Saved data entries
(** The merged mapping always has an own [default] property. *)
Lemma default_always_present (userFile : option string) :
  assoc "default" (loadPersonalities JSON_parse userFile) <> None.
Proof.
  unfold loadPersonalities, spread. rewrite assoc_app.
  destruct (assoc "default" (ownEnumerable _)); [discriminate|].
  cbn. discriminate.
Qed.

(** A style that names neither an own property of the mapping nor a property
    of [Object.prototype] gets the prompt of [default]. *)
Lemma unknown_style_uses_default (style : string) (personalities : list (string * JSValue)) :
  assoc style personalities = None ->
  assoc style Object_prototype = None ->
  buildSystemPrompt style personalities = buildSystemPrompt "default" personalities.
Proof.
  intros Hown Hproto. unfold buildSystemPrompt.
  replace (getProperty personalities style) with JUndefined
    by (unfold getProperty; rewrite Hown, Hproto; reflexivity).
  unfold or_else. cbn [truthy].
  destruct (truthy (getProperty personalities "default")); reflexivity.
Qed.
(** X1.  On an API that echoes identifiers, the identifiers of the story
    table are those of [ids[:limit]] in their order, some left out: the
    table is never re-sorted, and it has no identifier twice when [ids]
    has none. *)
Theorem story_ids_keep_order (hn : api) (ids : list value) (limit : Z)
    (out : list story) :
  echoes_id hn →
  Retrieving_data_about_articles hn ids limit = Ok out →
  map s_id out `sublist_of` slice_to ids limit ∧
  map s_id out `sublist_of` ids ∧
  (NoDup ids → NoDup (map s_id out)).
Proof.
  intros Hecho (details & Hd & Hr)%Retrieving_data_about_articles_Ok.
  assert (map s_id out `sublist_of` slice_to ids limit) as Hsub.
  { revert out Hr. induction Hd as [|id v l details Hfetch _ IH]; intros out Hr.
    - inversion Hr; subst. constructor.
    - simpl in Hr. destruct (truthy v) eqn:Ht.
      + inversion Hr as [|? r ? out' Hrec Hrest]; subst. simpl.
        rewrite (story_record_echo hn id v r Hecho Hfetch Ht Hrec).
        apply sublist_skip, IH, Hrest.
      + apply sublist_cons, IH, Hr. }
  assert (map s_id out `sublist_of` ids) as Hsub'
    by (etrans; [apply Hsub | apply slice_to_sublist]).
  split_and!; [done..|]. intros Hnd. by eapply sublist_NoDup.
Qed.

Lemma story_ids_keep_order_witness :
  echoes_id Sample.hn ∧
  Retrieving_data_about_articles Sample.hn Sample.ids 3 = Ok Sample.stories ∧
  map s_id Sample.stories `sublist_of` Sample.ids ∧
  NoDup (map s_id Sample.stories).
Proof.
  destruct (story_ids_keep_order Sample.hn Sample.ids 3 Sample.stories
              Sample_hn_echoes_id eq_refl) as (_ & Hsub & Hnd).
  split_and!; [apply Sample_hn_echoes_id | reflexivity | exact Hsub |].
  apply Hnd. unfold Sample.ids.
  repeat (apply NoDup_cons; split;
          [rewrite ?not_elem_of_cons; repeat split; (discriminate || apply not_elem_of_nil)|]).
  apply NoDup_nil_2.
Defined.

(** The two ways in which the dict literal of a record fails. *)
Lemma story_record_Raise (v : value) (e : exn) :
  story_record v = Raise e ↔
  ((∀ d, v ≠ VDict d) ∧ e = AttributeError) ∨
  (∃ d, v = VDict d ∧ e = TypeError ∧
        py_len (default (VList []) (dict_lookup "kids" d)) = Raise TypeError).
Proof.
  assert (∀ d, story_record (VDict d) = Raise e ↔
               e = TypeError ∧
               py_len (default (VList []) (dict_lookup "kids" d)) = Raise TypeError)
    as Hdict.
  { intros d. unfold story_record. simpl.
    destruct (default (VList []) (dict_lookup "kids" d)) as [|b|z|s|l|d'];
      simpl; split; try done; try (by intros [= <-]); by intros [-> ?]. }
  destruct v as [|b|z|s|l|d];
    try (split; [intros [= <-]; left; by split
                | by intros [[_ ->]|(d & ? & _)]]).
  rewrite Hdict. split.
  - intros [-> Hlen]. right. by exists d.
  - intros [[Hd _]|(d0 & [= <-] & -> & Hlen)]; [by destruct (Hd d) | done].
Qed.

(** X2.  The story builder fails in three ways only, and with the
    exception of the first failure in the order of [ids[:limit]]: a fetch
    raises; or all fetches return and the first detail that is neither
    absent nor empty and has no record is not a dict ([AttributeError]) or
    has [kids] without a length ([TypeError]). *)
Theorem story_table_failures (hn : api) (ids : list value) (limit : Z) (e : exn) :
  Retrieving_data_about_articles hn ids limit = Raise e ↔
  (∃ i id, slice_to ids limit !! i = Some id ∧
           fetch_story_details hn id = Raise e ∧
           Forall (λ id', returns (fetch_story_details hn id'))
                  (take i (slice_to ids limit))) ∨
  (∃ details i v,
     Forall2 (λ id v, fetch_story_details hn id = Ok v) (slice_to ids limit) details ∧
     List.filter truthy details !! i = Some v ∧
     Forall (λ v', returns (story_record v')) (take i (List.filter truthy details)) ∧
     (((∀ d, v ≠ VDict d) ∧ e = AttributeError) ∨
      (∃ d, v = VDict d ∧ e = TypeError ∧
            py_len (default (VList []) (dict_lookup "kids" d)) = Raise TypeError))).
Proof.
  unfold Retrieving_data_about_articles, executor_map.
  rewrite bind_Raise, traverse_Raise. apply or_iff_compat_l. split.
  - intros (details & Hd%traverse_Ok & Hr). rewrite append_stories_spec in Hr.
    apply bind_Raise in Hr as [Hr|(? & _ & ?)]; [|done].
    apply traverse_Raise in Hr as (i & v & Hi & Hv%story_record_Raise & Hpre).
    by exists details, i, v.
  - intros (details & i & v & Hd%traverse_Ok & Hi & Hpre & Hv%story_record_Raise).
    exists details. split; [done|]. rewrite append_stories_spec.
    apply bind_Raise. left. apply traverse_Raise. by exists i, v.
Qed.

Example story_table_failures_sample :
  Retrieving_data_about_articles Cases.hn_text Sample.ids 3 = Raise AttributeError ∧
  Retrieving_data_about_articles Cases.hn_bad_kids Sample.ids 3 = Raise TypeError ∧
  Retrieving_data_about_articles Sample.hn_down Sample.ids 3 = Raise RequestException.
Proof. split_and!; reflexivity. Qed.

(** X3.  The story builder asks the network for nothing when
    [ids[:limit]] is empty: for a limit of 0, for an empty list and for a
    negative limit that reaches the front of the list it returns the empty
    table, whatever the state of the API.  A limit beyond the end of the
    list is the same as the length of the list. *)
Theorem story_table_without_fetch (hn : api) (ids : list value) (limit : Z) :
  (limit = 0%Z ∨ ids = [] ∨ (limit ≤ - Z.of_nat (length ids))%Z →
   Retrieving_data_about_articles hn ids limit = Ok []) ∧
  ((Z.of_nat (length ids) ≤ limit)%Z →
   Retrieving_data_about_articles hn ids limit =
   Retrieving_data_about_articles hn ids (Z.of_nat (length ids))).
Proof.
  split.
  - intros Hcase.
    assert (slice_to ids limit = []) as Hnil.
    { unfold slice_to. destruct Hcase as [->|[->|Hneg]].
      - done.
      - by destruct (0 <=? limit)%Z; rewrite take_nil.
      - destruct (0 <=? limit)%Z eqn:Hpos.
        + apply Z.leb_le in Hpos.
          replace (Z.to_nat limit) with 0 by lia. done.
        + replace (length ids - Z.to_nat (- limit)) with 0 by lia. done. }
    unfold Retrieving_data_about_articles. by rewrite Hnil.
  - intros Hbig. unfold Retrieving_data_about_articles, slice_to.
    rewrite (proj2 (Z.leb_le 0 limit)) by lia.
    rewrite (proj2 (Z.leb_le 0 (Z.of_nat (length ids)))) by lia.
    by rewrite !take_ge by lia.
Qed.

Lemma story_table_without_fetch_witness :
  Retrieving_data_about_articles Sample.hn_down Sample.ids 0 = Ok [] ∧
  Retrieving_data_about_articles Sample.hn_down Sample.ids (-3) = Ok [] ∧
  Retrieving_data_about_articles Sample.hn Sample.ids 20 =
  Retrieving_data_about_articles Sample.hn Sample.ids 3.
Proof.
  destruct (story_table_without_fetch Sample.hn_down Sample.ids 0) as [H0 _].
  destruct (story_table_without_fetch Sample.hn_down Sample.ids (-3)) as [H3 _].
  destruct (story_table_without_fetch Sample.hn Sample.ids 20) as [_ H20].
  split_and!; [apply H0; by left | apply H3; right; right; simpl; lia
              | apply H20; simpl; lia].
Defined.

(* ================================================================= *)
(** ** The comment table: order and inputs *)

Section CommentOrder.
Variable hn : api.
(** * A streaming decoder of concatenated JSON objects

    Shallow embedding of [parse_json_stream] (src/app.py, lines 9-30) and of
    the two library calls it is built on, [bytes.decode("utf-8")] and
    [json.JSONDecoder(strict=False).raw_decode].

    Representation choices.
    - A Python [bytes] value is a [list byte]; a Python [str] is the list of
      its code points ([list N]).
    - A position [end] inside the string [s] handed to the JSON scanner is
      represented by the remaining input [s[end:]]; [raw_decode] turns the
      remaining input back into the index it returns.
    - A [float] is kept as the literal it was read from ([float(lit)]): equal
      literals give equal floats.
    - A generator run is the list of the events a consumer that exhausts it
      observes: chunks obtained from the source, objects yielded, and the way
      the run ends.
    - [raw_decode] is the decoder without the limits of the interpreter,
      where [JSONDecodeError] is all it raises.  Whether an exception of the
      decoder can leave the generator is settled in [Limited], which has
      the generator over a decoder that meets the recursion limit
      ([RecursionError]) and the digit limit of [int] ([ValueError]);
      memory is outside the model.

    The scanner follows [json.decoder] and [json.scanner] of CPython, with
    the digits and the hexadecimal escapes of the C scanner that the library
    uses by default (ASCII digits, exactly four hexadecimal digits).

    In the examples a JSON text is written with ['] where the text has a
    double quote; [lit] and [blit] put the double quote back. *)

From Stdlib Require Import String Ascii.
From Stdlib.Strings Require Import Byte.
From Stdlib Require Import List NArith ZArith Bool Lia Arith.
Import ListNotations.

Local Open Scope N_scope.
Local Set Warnings "-register-all".

(** ** Characters, strings and bytes *)

Definition str := list N.
Definition bytes := list byte.

Module Ch.
Definition quote : N := 34.      (* the double quote *)
Definition backslash : N := 92.
Definition slash : N := 47.
Definition lbrace : N := 123.
Definition rbrace : N := 125.
Definition lbracket : N := 91.
Definition rbracket : N := 93.
Definition colon : N := 58.
Definition comma : N := 44.
Definition minus : N := 45.
Definition plus : N := 43.
Definition dot : N := 46.
Definition zero : N := 48.
Definition nine : N := 57.
Definition e : N := 101.
Definition E : N := 69.
Definition u : N := 117.
End Ch.

Definition lit (s : string) : str :=
  map (fun a => let n := N_of_ascii a in if n =? 39 then Ch.quote else n)
      (list_ascii_of_string s).

Definition blit (s : string) : bytes :=
  map (fun a => let n := N_of_ascii a in
                byte_of_ascii (if n =? 39 then ascii_of_N Ch.quote else a))
      (list_ascii_of_string s).

Definition str_eqb (a b : str) : bool :=
  if list_eq_dec N.eq_dec a b then true else false.

(** ** Exceptions and results *)

Inductive pyexn :=
| StopIteration
| JSONDecodeError
| UnicodeDecodeError
| RecursionError
| ValueError.

(** Result of a scanner call.  [OutOfFuel] is not a Python outcome: it is
    what a recursion of the model returns when its bound is used up
    ([scan_once_fuel] shows that [raw_decode] never meets it). *)
Inductive res (A : Type) :=
| Ok (a : A)
| Exn (e : pyexn)
| OutOfFuel.
Arguments Ok {A} a.
Arguments Exn {A} e.
Arguments OutOfFuel {A}.

Definition bind {A B} (r : res A) (k : A -> res B) : res B :=
  match r with
  | Ok a => k a
  | Exn e => Exn e
  | OutOfFuel => OutOfFuel
  end.

Notation "x <- r ;; k" := (bind r (fun x => k))
  (at level 61, r at next level, right associativity).
Notation "' p <- r ;; k" := (bind r (fun x => let 'p := x in k))
  (at level 61, p pattern, r at next level, right associativity).

(** [try: ... except StopIteration: raise JSONDecodeError("Expecting value")] *)
Definition expecting_value {A} (r : res A) : res A :=
  match r with
  | Exn StopIteration => Exn JSONDecodeError
  | other => other
  end.

(** ** [bytes.decode("utf-8")]

    The strict decoder: [None] stands for [UnicodeDecodeError].  Accepted
    sequences are the well-formed ones: no overlong form, no surrogate, no
    code point above U+10FFFF, no truncated sequence. *)

Definition is_cont (b : N) : bool := (128 <=? b) && (b <=? 191).

Definition cont_bits (b : N) : N := N.land b 63.

Fixpoint utf8_decode (bs : bytes) : option str :=
  match bs with
  | [] => Some []
  | b0 :: r0 =>
    let n0 := Byte.to_N b0 in
    if n0 <? 128 then option_map (cons n0) (utf8_decode r0)
    else if n0 <? 194 then None
    else if n0 <? 224 then
      match r0 with
      | b1 :: r1 =>
        let n1 := Byte.to_N b1 in
        if is_cont n1
        then option_map (cons (N.shiftl (N.land n0 31) 6 + cont_bits n1))
                        (utf8_decode r1)
        else None
      | _ => None
      end
    else if n0 <? 240 then
      match r0 with
      | b1 :: b2 :: r2 =>
        let n1 := Byte.to_N b1 in
        let n2 := Byte.to_N b2 in
        if is_cont n1 && is_cont n2
           && (if n0 =? 224 then 160 <=? n1 else true)
           && (if n0 =? 237 then n1 <? 160 else true)
        then option_map
               (cons (N.shiftl (N.land n0 15) 12 + N.shiftl (cont_bits n1) 6
                      + cont_bits n2))
               (utf8_decode r2)
        else None
      | _ => None
      end
    else if n0 <? 245 then
      match r0 with
      | b1 :: b2 :: b3 :: r3 =>
        let n1 := Byte.to_N b1 in
        let n2 := Byte.to_N b2 in
        let n3 := Byte.to_N b3 in
        if is_cont n1 && is_cont n2 && is_cont n3
           && (if n0 =? 240 then 144 <=? n1 else true)
           && (if n0 =? 244 then n1 <? 144 else true)
        then option_map
               (cons (N.shiftl (N.land n0 7) 18 + N.shiftl (cont_bits n1) 12
                      + N.shiftl (cont_bits n2) 6 + cont_bits n3))
               (utf8_decode r3)
        else None
      | _ => None
      end
    else None
  end.

(** ** [str.find] and slicing *)

Local Open Scope Z_scope.

(** [s.find(c)] for a one-character needle: the lowest index, or [-1]. *)
Fixpoint find (s : str) (c : N) : Z :=
  match s with
  | [] => -1
  | x :: tl => if N.eqb x c then 0
               else let i := find tl c in if i <? 0 then -1 else i + 1
  end.

(** [s[i:]], with Python's treatment of a negative start. *)
Definition slice_from (s : str) (i : Z) : str :=
  let len := Z.of_nat (length s) in
  let start := if i <? 0 then Z.max 0 (len + i) else i in
  skipn (Z.to_nat start) s.

Local Close Scope Z_scope.

(** ** The JSON scanner ([json.scanner], [json.decoder]) *)

Inductive pyobj :=
| PyNone
| PyBool (b : bool)
| PyInt (z : Z)
| PyFloat (literal : str)
| PyStr (s : str)
| PyList (items : list pyobj)
| PyDict (items : list (str * pyobj)).

Definition is_ws (c : N) : bool :=
  (c =? 32) || (c =? 9) || (c =? 10) || (c =? 13).

Definition is_digit (c : N) : bool := (Ch.zero <=? c) && (c <=? Ch.nine).

(** [WHITESPACE.match(s, end).end()] *)
Fixpoint skip_ws (s : str) : str :=
  match s with
  | c :: tl => if is_ws c then skip_ws tl else s
  | [] => []
  end.

(** *** Strings *)

Definition hex_digit (c : N) : option N :=
  if (48 <=? c) && (c <=? 57) then Some (c - 48)
  else if (97 <=? c) && (c <=? 102) then Some (c - 87)
  else if (65 <=? c) && (c <=? 70) then Some (c - 55)
  else None.

(** [_decode_uXXXX]: exactly four hexadecimal digits. *)
Definition decode_uXXXX (a b c d : N) : option N :=
  match hex_digit a, hex_digit b, hex_digit c, hex_digit d with
  | Some x, Some y, Some z, Some w => Some (((x * 16 + y) * 16 + z) * 16 + w)
  | _, _, _, _ => None
  end.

**Work to be completed**:
Retype only the lines above between the line with "let 'p := x in k))" and the line with "The strict decoder: [None]", counting those two lines as well, and keep every character as it is.

**Written solution**:
Notation "' p <- r ;; k" := (bind r (fun x => let 'p := x in k))
  (at level 61, p pattern, r at next level, right associativity).

(** [try: ... except StopIteration: raise JSONDecodeError("Expecting value")] *)
Definition expecting_value {A} (r : res A) : res A :=
  match r with
  | Exn StopIteration => Exn JSONDecodeError
  | other => other
  end.

(** ** [bytes.decode("utf-8")]

    The strict decoder: [None] stands for [UnicodeDecodeError].  Accepted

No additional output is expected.